Beyond them are rows of homes, older apartments built in the 1960s and ‘70s. These homes are damaged: Some of the doors and windows are ripped open, with concrete pockmarked by shrapnel and air conditioning units ripped from external walls.
IDF soldiers are working to secure the area
Hundreds of IDF soldiers with red helmets from the Home Front Command are helping to secure the area and sift through the rubble. In the morning hours there were people missing. The army has trained for this – they have a Search and Rescue Brigade specially trained to go into damaged and collapsed buildings.I walked around the destroyed neighborhood. Some streets are open but police have cordoned off most of the area to keep onlookers out. Many people have come to see what happened, a mix of local residents, media representatives, and others. Police are encouraging people to adhere to the IDF’s guidelines: to stay near shelters and not gather.

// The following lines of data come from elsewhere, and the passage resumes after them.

(** * goss: a static site generator -- shallow embedding of [main.go]

    The development follows the layout of the program:

    - [GoStrings]  the functions of Go's [strings] package that the program
                   calls ([HasPrefix], [HasSuffix], [TrimSuffix], [Index],
                   [ToLower]);
    - [Filepath]   the functions of Go's [path/filepath] package that the
                   program calls, for the Unix separator ([Clean], [Join],
                   [Base], [Dir], [Ext], [Rel]);
    - the markdown classification, the front-matter splitter and the
      output-path rule of [writeHTMLFile];
    - a file-system store with the [os] calls of the program, the
      traversal [filepath.Walk], [renderMarkdown], [handleRobotsTxt] and
      [build];
    - the polling loop of [serve]: [initializeFileMap] and one tick.

    Strings are Go strings read as byte sequences ([string] of [ascii]).
    Time stamps and durations are integers counting nanoseconds. *)

From Stdlib Require Import ZArith Ascii String List Bool Lia.
From stdpp Require Import gmap strings list pretty.

Local Open Scope Z_scope.

(** The newline byte, and the front-matter delimiter line of the program. *)
Definition nl : string := String "010"%char "".
Definition delim : string := "---" +:+ nl.

(* ===================================================================== *)
(** ** Go's [strings] package *)
(* ===================================================================== *)

Module GoStrings.

(** [s[n:]] and [s[:n]] for [n <= len(s)]. *)
Fixpoint sliceFrom (n : nat) (s : string) : string :=
  match n, s with
  | O, _ => s
  | S n', String _ r => sliceFrom n' r
  | S _, EmptyString => EmptyString
  end.

Fixpoint sliceTo (n : nat) (s : string) : string :=
  match n, s with
  | O, _ => EmptyString
  | S n', String c r => String c (sliceTo n' r)
  | S _, EmptyString => EmptyString
  end.

(** [s[lo:hi]]. *)
Definition slice (lo hi : nat) (s : string) : string :=
  sliceTo (hi - lo) (sliceFrom lo s).

(** [strings.HasPrefix(s, prefix)]:
    [len(s) >= len(prefix) && s[:len(prefix)] == prefix]. *)
Definition HasPrefix (s prefix : string) : bool :=
  (String.length prefix <=? String.length s)%nat
  && String.eqb (sliceTo (String.length prefix) s) prefix.

(** [strings.HasSuffix(s, suffix)]:
    [len(s) >= len(suffix) && s[len(s)-len(suffix):] == suffix]. *)
Definition HasSuffix (s suffix : string) : bool :=
  (String.length suffix <=? String.length s)%nat
  && String.eqb (sliceFrom (String.length s - String.length suffix) s) suffix.

(** [strings.TrimSuffix(s, suffix)]. *)
Definition TrimSuffix (s suffix : string) : string :=
  if HasSuffix s suffix
  then sliceTo (String.length s - String.length suffix) s
  else s.

(** Offset of the first occurrence of [substr] in [s]. *)
Fixpoint indexOf (s substr : string) : option nat :=
  if HasPrefix s substr then Some O
  else match s with
       | EmptyString => None
       | String _ r => option_map S (indexOf r substr)
       end.

(** [strings.Index(s, substr)]: the offset, or [-1]. *)
Definition Index (s substr : string) : Z :=
  match indexOf s substr with
  | Some n => Z.of_nat n
  | None => -1
  end.

(** [strings.ToLower]. A string of ASCII bytes has its letters [A] to [Z]
    lowered byte by byte. Any other string is mapped rune by rune with
    [unicode.ToLower]; of the case tables the model has the ASCII letters and
    the two letters outside ASCII whose lower case is an ASCII letter, U+0130
    (lowered to [i]) and U+212A, the Kelvin sign (lowered to [k]), in UTF-8,
    and it keeps every other byte. A lowered string therefore equals a given
    ASCII string in the model exactly when it does in Go, and the program
    uses [ToLower] for such comparisons only. *)
Definition isASCII (s : string) : bool :=
  forallb (fun c => (nat_of_ascii c <? 128)%nat) (list_ascii_of_string s).

Definition lowerByte (c : ascii) : ascii :=
  let n := nat_of_ascii c in
  if ((65 <=? n) && (n <=? 90))%nat then ascii_of_nat (n + 32) else c.

Fixpoint lowerASCII (s : string) : string :=
  match s with
  | EmptyString => EmptyString
  | String c r => String (lowerByte c) (lowerASCII r)
  end.

Fixpoint lowerRunes (s : string) : string :=
  match s with
  | EmptyString => EmptyString
  | String c r =>
      match r with
      | String c1 r1 =>
          if Ascii.eqb c "196" && Ascii.eqb c1 "176" then String "i" (lowerRunes r1)
          else
            match r1 with
            | String c2 r2 =>
                if Ascii.eqb c "226" && Ascii.eqb c1 "132" && Ascii.eqb c2 "170"
                then String "k" (lowerRunes r2)
                else String (lowerByte c) (lowerRunes r)
            | EmptyString => String (lowerByte c) (lowerRunes r)
            end
      | EmptyString => String (lowerByte c) (lowerRunes r)
      end
  end.

Definition ToLower (s : string) : string :=
  if isASCII s then lowerASCII s else lowerRunes s.

(** [strings.Join(elems, sep)]. *)
Definition JoinWith (sep : string) (elems : list string) : string :=
  String.concat sep elems.

End GoStrings.

Import GoStrings.

(* ===================================================================== *)
(** ** Go's [path/filepath] package (Unix: the separator is [/]) *)
(* ===================================================================== *)

Module Filepath.

Definition Separator : ascii := "/"%char.

Definition isSep (c : ascii) : bool := Ascii.eqb c Separator.

(** The elements of a path between separators: ["a//b"] has the elements
    ["a"], [""] and ["b"]; the empty path has one empty element. *)
Fixpoint elements (p : string) : list string :=
  match p with
  | EmptyString => [EmptyString]
  | String c r =>
      if isSep c then EmptyString :: elements r
      else match elements r with
           | [] => [String c EmptyString]
           | x :: xs => String c x :: xs
           end
  end.

Definition fromElements (es : list string) : string := JoinWith "/" es.

Definition isRooted (p : string) : bool := HasPrefix p "/".

(** The lexical processing of [Clean] over the elements, with the
    elements kept so far in reverse: empty and [.] elements are dropped,
    a [..] removes the element before it unless there is none or it is a
    [..] itself; a [..] at the start of a rooted path is dropped. *)
Fixpoint cleanElements (rooted : bool) (kept : list string) (es : list string)
  : list string :=
  match es with
  | [] => rev kept
  | e :: rest =>
      if String.eqb e "" || String.eqb e "." then cleanElements rooted kept rest
      else if String.eqb e ".." then
        match kept with
        | top :: below =>
            if String.eqb top ".." then cleanElements rooted (e :: kept) rest
            else cleanElements rooted below rest
        | [] =>
            if rooted then cleanElements rooted [] rest
            else cleanElements rooted [e] rest
        end
      else cleanElements rooted (e :: kept) rest
  end.

(** [filepath.Clean]: the shortest equivalent path; ["."] for an empty
    result, a trailing separator only for the root. *)
Definition Clean (p : string) : string :=
  let out := fromElements (cleanElements (isRooted p) [] (elements p)) in
  if isRooted p then "/" +:+ out
  else if String.eqb out "" then "." else out.

(** [filepath.Join]: the elements from the first non-empty one on, joined
    by the separator and cleaned; the empty string when all are empty. *)
Fixpoint Join (elem : list string) : string :=
  match elem with
  | [] => ""
  | e :: rest =>
      if String.eqb e "" then Join rest else Clean (JoinWith "/" elem)
  end.

(** The last element of a list of elements that is not empty. *)
Definition lastNonEmpty (es : list string) : option string :=
  last (List.filter (fun e => negb (String.eqb e "")) es).

(** [filepath.Base]: the last element, trailing separators removed first;
    ["."] for the empty path and ["/"] for a path of separators only. *)
Definition Base (p : string) : string :=
  if String.eqb p "" then "."
  else match lastNonEmpty (elements p) with
       | Some e => e
       | None => "/"
       end.

(** The suffix of a file name that begins at its final dot. *)
Fixpoint extOf (name : string) : string :=
  match name with
  | EmptyString => EmptyString
  | String c r =>
      match extOf r with
      | EmptyString => if Ascii.eqb c "."%char then name else EmptyString
      | e => e
      end
  end.

(** [filepath.Ext]: the suffix beginning at the final dot of the final
    element; empty if there is no dot. *)
Definition Ext (p : string) : string :=
  match last (elements p) with
  | Some e => extOf e
  | None => ""
  end.

Fixpoint hasSep (p : string) : bool :=
  match p with
  | EmptyString => false
  | String c r => isSep c || hasSep r
  end.

(** [path[:i+1]] for [i] the offset of the last separator ([-1] if there
    is none). *)
Fixpoint upToLastSep (p : string) : string :=
  match p with
  | EmptyString => EmptyString
  | String c r => if hasSep p then String c (upToLastSep r) else EmptyString
  end.

(** [filepath.Dir]: all but the last element, cleaned. *)
Definition Dir (p : string) : string := Clean (upToLastSep p).

(** The elements of a cleaned path as [Rel] steps through them: none for
    ["."], the root marker alone for ["/"]. *)
Definition relElements (cleaned : string) : list string :=
  if String.eqb cleaned "." then []
  else if String.eqb cleaned "/" then [""]
  else elements cleaned.

(** The two element lists without their common leading elements. *)
Fixpoint dropCommon (bs ts : list string) : list string * list string :=
  match bs, ts with
  | b :: bs', t :: ts' =>
      if String.eqb b t then dropCommon bs' ts' else (bs, ts)
  | _, _ => (bs, ts)
  end.

(** [filepath.Rel(basepath, targpath)]: [None] is the error result. *)
Definition Rel (basepath targpath : string) : option string :=
  let base := Clean basepath in
  let targ := Clean targpath in
  if String.eqb targ base then Some "."
  else if negb (Bool.eqb (isRooted base) (isRooted targ)) then None
  else
    match dropCommon (relElements base) (relElements targ) with
    | (b :: bs, t :: ts) =>
        if String.eqb b ".." then None
        else Some (fromElements (map (fun _ => "..") (b :: bs) ++ t :: ts))
    | (b :: bs, []) => Some (fromElements (map (fun _ => "..") (b :: bs)))
    | ([], ts) => Some (fromElements ts)
    end.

On one street, two hundred meters from the impact site, there are shops that are damaged: a nargillah shop, a beauty salon, a hot dog stand. The windows are broken and doors are ripped off. Some of the glass has already been cleaned from the street. In another new building that appears to house offices, there are workers cleaning debris and piling it in a truck.
AT AROUND four in the afternoon, there is a sudden buzz of activity. Soldiers and others begin searching for shelters. An “extreme alert” is blasting on the phones. Several minutes later, sirens sound. The streets that had been bustling with locals, press, soldiers, and police minutes ago are now deserted. The lines of cars waiting to get through are no longer there. The shelters are full.
Some people stand outside their shelters, in hallways, or poking their heads out onto the street, having a cigarette. This is a working class neighborhood; there is a lot of diversity here. Older men and women speak Russian. Several people speak Arabic.
After a few minutes the siren stops. People begin to emerge slowly. One man, a security guard, his Glock strapped to the outside of his blue pants and black belt, walks with an urgency down the road. He’s the lone figure now outside.
Near the impact zone, Home Front Command personnel have left their vehicles, stretchers, helmets, protective glasses, and other equipment to go to shelter. Now they also begin to come back. Onlookers sneak in through a police barrier of red tape and take photos. The police return and ask the onlookers to move back.
Down the road by the shops, two young women talk about their fear in the wake of the attack. I ask them where they will stay tonight. They say they will sleep in a nearby underground bomb shelter. Around the corner, the woman who has evacuated says she will stay in a hotel with her husband.
Back at the park that has been colonized by birds and cats, a few more families have come out. Several men gossip about last night’s rocket fire. Other young men sit by a public chess table and have a cigarette. A small dog barks at a larger one; a man tries to separate them. Amid the war, there is quiet here in this neighborhood, so close to the destruction. The fighting dogs are the only conflict for now.